The broad sell-off of U.S. stocks accelerated on Monday, leaving investors with several places to hide from the tumult of the market.
The S&P 500 fell 1.9%, adding losses after closing the longest series of weekly declines since 2011. The Nasdaq Composite fell 2.1%, while the Dow Jones Industrial Average fell 494 points, or 1.5%, to 32,405.
This year, the markets have aroused a barrage of investors. Inflation is at its fastest pace in decades. This has prompted the Federal Reserve to start what economists expect will be its most aggressive monetary policy campaign since the 1980s. Investors doubt whether the Fed will be able to do so the planned rate of increase in interest rates and cuts its balance sheet without throwing the economy into recession.

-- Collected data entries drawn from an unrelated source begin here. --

Lemma ip_checksum_eq p :
  bytes p -> words_sum p < 2 ^ 32 -> ip_checksum p = 65535 - fold_carry 3 (words_sum p).
Proof.
  intros Hb Hs. pose proof (words_sum_range p Hb). unfold ip_checksum. rewrite sum_words_eq by (done || lia). rewrite Z.add_0_l.
  destruct (fold_carry_spec (words_sum p)) as [Hr _]; [lia|]. set (r := fold_carry 3 _) in *. clearbody r.
  change 0xFFFF with (2 ^ 16 - 1). rewrite land_ones_mod by lia. unfold Z.lnot, Z.pred, u16.
  replace ((- r + -1) mod 2 ^ 16) with (65535 - r) by lia. lia.
Qed.

Lemma words_sum_app p q : Nat.Even (length p) -> words_sum (p ++ q) = words_sum p + words_sum q.
Proof.
  revert p. apply (pair_ind (fun p => Nat.Even (length p) -> words_sum (p ++ q) = words_sum p + words_sum q)).
  - done.
  - intros b [k Hk]. cbn in Hk. lia.
  - intros a b r IH [k Hk]. cbn [length] in Hk. cbn [app words_sum]. rewrite IH; [lia|]. exists (k - 1)%nat. lia.
Qed.

(** A header whose checksum field holds [ip_checksum] of the header with
    the field zero verifies: its own checksum is 0. *)
Theorem checksum_verifies pre post :
  bytes pre -> bytes post -> Nat.Even (length pre) -> zlen pre + zlen post <= 65535 ->
  let c := ip_checksum (pre ++ [0; 0] ++ post) in
  ip_checksum (pre ++ [u8 (Z.shiftr c 8); u8 (Z.land c 0xFF)] ++ post) = 0.
Proof.
  intros Hpre Hpost Hev Hlen. cbv zeta.
  pose proof (words_sum_range pre Hpre). pose proof (words_sum_range post Hpost).
  assert (Hb : forall a b, 0 <= a < 256 -> 0 <= b < 256 -> bytes (pre ++ [a; b] ++ post)).
  { intros a b Ha Hb. apply List.Forall_app. split; [done|]. apply List.Forall_app. split; [|done].
    repeat (apply List.Forall_cons; [lia|]). apply List.Forall_nil. }
  assert (Hs : forall a b, words_sum (pre ++ [a; b] ++ post) = words_sum pre + words_sum post + (256 * a + b)).
  { intros a b. rewrite words_sum_app by done. cbn [app words_sum]. lia. }
  rewrite (ip_checksum_eq (pre ++ [0; 0] ++ post)) by (try apply Hb; rewrite ?Hs; lia).
  rewrite Hs. set (S := words_sum pre + words_sum post) in *.
  destruct (fold_carry_spec (S + (256 * 0 + 0))) as (Hr & Hm & Hz0); [lia|].
  set (r := fold_carry 3 _) in *. set (c := 65535 - r).
  assert (Hc : 256 * u8 (Z.shiftr c 8) + u8 (Z.land c 0xFF) = c).
  { change 0xFF with (2 ^ 8 - 1). rewrite land_ones_mod, Z.shiftr_div_pow2 by lia. unfold u8, c. lia. }
  pose proof (u8_range (Z.shiftr c 8)). pose proof (u8_range (Z.land c 0xFF)).
  rewrite ip_checksum_eq; [|apply Hb; lia|rewrite Hs, Hc; unfold c; lia].
  rewrite Hs, Hc. destruct (fold_carry_spec (S + c)) as (Hr' & Hm' & Hz'); [unfold c; lia|]. unfold c in *. lia.
Qed.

This financial tightening has added to the fear of slowing global growth. Of China implementation of locks and other measures to curb the spread of Covid-19 and Russia’s war against Ukraine reinforced concerns about supply chain disruptions and declining consumer spending.
“The US stock market is quite expensive, especially technology stocks. The market does not know how high the Fed needs to rise to control inflation, and we are experiencing a global slowdown, ”said Sebastien Gally, macro-strategist at Nordea Asset Management. “There’s a lot going on in the market.”
Sales hit all 11 sectors of the S&P 500 on Monday, dragging everything from stocks to manufacturers to stocks of banks and even energy producers, which is a relatively bright spot this year.
Technology stocks have been some of the biggest declines in the market.
parent Meta Platforms fell 2.7%, while
lost 2.5% and
decreased by 2.5%. Technology stocks have been particularly hard hit by this year’s sales as rising rates have forced some investors to be reluctant to invest in those parts of the market that look expensive.
Industrial stocks also suffered. Many investors are concerned that rising inflation, tightening monetary policy and prolonged disruptions in supply chains around the world will put pressure on economically sensitive sectors.
decreased by 1.8%, while
The volatility index – a so-called fear indicator on Wall Street, also known as the VIX – rose to 32.96.
“Market volatility shows that there is a great deal of uncertainty as to where people think we are heading,” said Peter Anderson, founder of Boston-based investment firm Andersen Capital Management.
The prospect of further raising interest rates to fight inflation has worried some investors that such measures are slowing economic growth.
These fears have led some money managers keep the dollar, is seen as a safer investment in times of volatility, thanks to its status as a world reserve currency. The WSJ Dollar Indexwhich measures the U.S. currency against a basket of 16 others, rose 0.2% on Monday.
Abroad, the pan-continental Stoxx Europe 600 fell 2% as a result of declines in the travel, leisure and technology sectors.
In Asia, Japan’s Nikkei 225 fell 2.5% on Monday, while Australia’s S & P / ASX 200 fell 1.2%.
China’s CSI 300 index, which tracks the largest companies in Shanghai or Shenzhen, fell 0.8%. Hong Kong markets were closed for the holidays.
In commodities, US oil fell 2.7% to $ 106.85 a barrel. Increased oil prices since the start of Russia’s war against Ukraine have begun to decline as traders worry that blockades to curb the spread of Covid-19 in China will lead to a drop in global demand.
This affected energy stocks on Monday. The S&P 500 energy sector lost 3.4%.
Meanwhile, the pressure to sell US government bonds eased.
The yield on a benchmark 10-year Treasury bond on Monday it was 3.122% compared to 3.124% on Friday. 10-year yields rose 1.6 percentage points from late 2021 to Friday, forcing some investors to overestimate the appreciation of technology and rising stocks. Bond yields rise when prices fall.